*** Given data Section Begins ***
Lemma handle_ok fuel key modifiers s r : handle fuel key modifiers s = Some r -> ok s ->
  vim_ok (vim r.1) /\ hist_ok (abs r.1) /\ (caret_ok (buf r.1) \/ r.2 = Moved).
Proof.
  intros Hr Hok. pose proof (ok_tidy s Hok) as Ht.
  assert (hist_ok (abs r.1)) as Hh.
  { apply handle_cases in Hr as [Hm|[_ Hn]]; [|by apply normal_ok in Hn as (_ & _ & ?)].
    eapply step_hist_ok; [exact Hm|apply Hok|apply Hok]. }
  assert (vim_ok (vim r.1) /\ (caret_ok (buf r.1) \/ r.2 = Moved)) as [? ?]; [|done]. clear Hh.
  assert (forall r : st * VimOutcome, tidy r.1 -> vim_ok (vim r.1) /\ (caret_ok (buf r.1) \/ r.2 = Moved))
    as Hd by (intros r' [? ?]; eauto).
  revert Hr. unfold handle.
  destruct (_ || _); [intros [= <-]; by apply Hd, escape_tidy|].
  destruct (md_command modifiers); [intros [= <-]; by apply Hd|].
  destruct (md_ctrl modifiers); [destruct (_ && _); intros [= <-]; apply Hd; [by apply redo_tidy|done]|].
  destruct (md_alt modifiers); [intros [= <-]; by apply Hd|].
  destruct (vs_mode (vim s)).
  - intros Hn. apply normal_ok in Hn as (? & ? & _); [by apply Hd|done].
  - intros [= <-]. by apply Hd, insert_tidy.
  - intros [= <-]. by apply visual_tidy.
  - intros [= <-]. by apply Hd, replace_tidy.
Qed.

(** C40: Every key keeps the field well formed, [.] and its replays included: the caret
    stays in the text, the counts typed so far fit 32 bits, undo and redo together
    hold at most [UNDO_LIMIT] texts, each with a caret that lies in it, and only
    lowercase letters, [+], [*] and the unnamed register are ever stored. *)
Theorem vim_key_keeps_invariant (fuel : nat) (key : Str) (modifiers : ModifiersState)
    (field : st) (r : st * VimOutcome)
    (Hr : vim_key fuel key modifiers field = Some r) (Hok : ok field) : ok r.1.
Proof.
  unfold vim_key in Hr. set (s0 := on_buf _ field) in Hr.
  assert (ok s0) as Hok0.
  { destruct Hok as (? & ? & ?). split_and!; [done| |done]. unfold caret_ok, buffer_len. simpl. lia. }
  destruct (handle fuel key modifiers s0) as [[s o]|] eqn:Hh; simpl in Hr; [|done].
  injection Hr as <-. simpl. pose proof (handle_ok _ _ _ _ _ Hh Hok0) as (Hv & Hhist & Hc). simpl in *.
  split_and!; [done| |done]. destruct Hok as (_ & Hb & _).
  destruct o; simpl; try done; unfold caret_ok, buffer_len; simpl; lia.
Qed.
End invariant.
End Invariant.

(** ** A concrete run *)

Module InvariantWitness.
#[local] Existing Instance ascii_case.
#[local] Existing Instance demo_clipboard.

Definition no_modifiers : ModifiersState := mkModifiersState false false false false.
Definition fresh : st := mkSt VimState_new (mkVimBuffer (lit "ab") 2) None.
Definition after_c : st := from_option fst fresh (vim_key 0 (lit "c") no_modifiers fresh).

Lemma vim_key_keeps_invariant_witness :
  vb_text (buf after_c) = lit "abc" /\ Invariant.ok after_c.
Proof.
  split; [vm_compute; reflexivity|].
  apply (Invariant.vim_key_keeps_invariant 0 (lit "c") no_modifiers fresh (after_c, Edited)).
  - reflexivity.
  - assert (Invariant.vim_ok (vim fresh)) as Hv.
    { split; [discriminate|]. split; [discriminate|]. split; [apply map_Forall_empty|reflexivity]. }
    split; [exact Hv|]. split; [vm_compute; lia|]. split; [vm_compute; lia|constructor].
Defined.
End InvariantWitness.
*** Given data Section Ends ***
- [What you are asked to do]
Every record must be repeated precisely and in full.

- [Your solution]
Lemma handle_ok fuel key modifiers s r : handle fuel key modifiers s = Some r -> ok s ->
  vim_ok (vim r.1) /\ hist_ok (abs r.1) /\ (caret_ok (buf r.1) \/ r.2 = Moved).
Proof.
  intros Hr Hok. pose proof (ok_tidy s Hok) as Ht.
  assert (hist_ok (abs r.1)) as Hh.
  { apply handle_cases in Hr as [Hm|[_ Hn]]; [|by apply normal_ok in Hn as (_ & _ & ?)].
    eapply step_hist_ok; [exact Hm|apply Hok|apply Hok]. }
  assert (vim_ok (vim r.1) /\ (caret_ok (buf r.1) \/ r.2 = Moved)) as [? ?]; [|done]. clear Hh.
  assert (forall r : st * VimOutcome, tidy r.1 -> vim_ok (vim r.1) /\ (caret_ok (buf r.1) \/ r.2 = Moved))
    as Hd by (intros r' [? ?]; eauto).
  revert Hr. unfold handle.
  destruct (_ || _); [intros [= <-]; by apply Hd, escape_tidy|].
  destruct (md_command modifiers); [intros [= <-]; by apply Hd|].
  destruct (md_ctrl modifiers); [destruct (_ && _); intros [= <-]; apply Hd; [by apply redo_tidy|done]|].
  destruct (md_alt modifiers); [intros [= <-]; by apply Hd|].
  destruct (vs_mode (vim s)).
  - intros Hn. apply normal_ok in Hn as (? & ? & _); [by apply Hd|done].
  - intros [= <-]. by apply Hd, insert_tidy.
  - intros [= <-]. by apply visual_tidy.
  - intros [= <-]. by apply Hd, replace_tidy.
Qed.

(** C40: Every key keeps the field well formed, [.] and its replays included: the caret
    stays in the text, the counts typed so far fit 32 bits, undo and redo together
    hold at most [UNDO_LIMIT] texts, each with a caret that lies in it, and only
    lowercase letters, [+], [*] and the unnamed register are ever stored. *)
Theorem vim_key_keeps_invariant (fuel : nat) (key : Str) (modifiers : ModifiersState)
    (field : st) (r : st * VimOutcome)
    (Hr : vim_key fuel key modifiers field = Some r) (Hok : ok field) : ok r.1.
Proof.
  unfold vim_key in Hr. set (s0 := on_buf _ field) in Hr.
  assert (ok s0) as Hok0.
  { destruct Hok as (? & ? & ?). split_and!; [done| |done]. unfold caret_ok, buffer_len. simpl. lia. }
  destruct (handle fuel key modifiers s0) as [[s o]|] eqn:Hh; simpl in Hr; [|done].
  injection Hr as <-. simpl. pose proof (handle_ok _ _ _ _ _ Hh Hok0) as (Hv & Hhist & Hc). simpl in *.
  split_and!; [done| |done]. destruct Hok as (_ & Hb & _).
  destruct o; simpl; try done; unfold caret_ok, buffer_len; simpl; lia.
Qed.
End invariant.
End Invariant.

(** ** A concrete run *)

Module InvariantWitness.
#[local] Existing Instance ascii_case.
#[local] Existing Instance demo_clipboard.

Definition no_modifiers : ModifiersState := mkModifiersState false false false false.
Definition fresh : st := mkSt VimState_new (mkVimBuffer (lit "ab") 2) None.
Definition after_c : st := from_option fst fresh (vim_key 0 (lit "c") no_modifiers fresh).

Lemma vim_key_keeps_invariant_witness :
  vb_text (buf after_c) = lit "abc" /\ Invariant.ok after_c.
Proof.
  split; [vm_compute; reflexivity|].
  apply (Invariant.vim_key_keeps_invariant 0 (lit "c") no_modifiers fresh (after_c, Edited)).
  - reflexivity.
  - assert (Invariant.vim_ok (vim fresh)) as Hv.
    { split; [discriminate|]. split; [discriminate|]. split; [apply map_Forall_empty|reflexivity]. }
    split; [exact Hv|]. split; [vm_compute; lia|]. split; [vm_compute; lia|constructor].
Defined.
End InvariantWitness.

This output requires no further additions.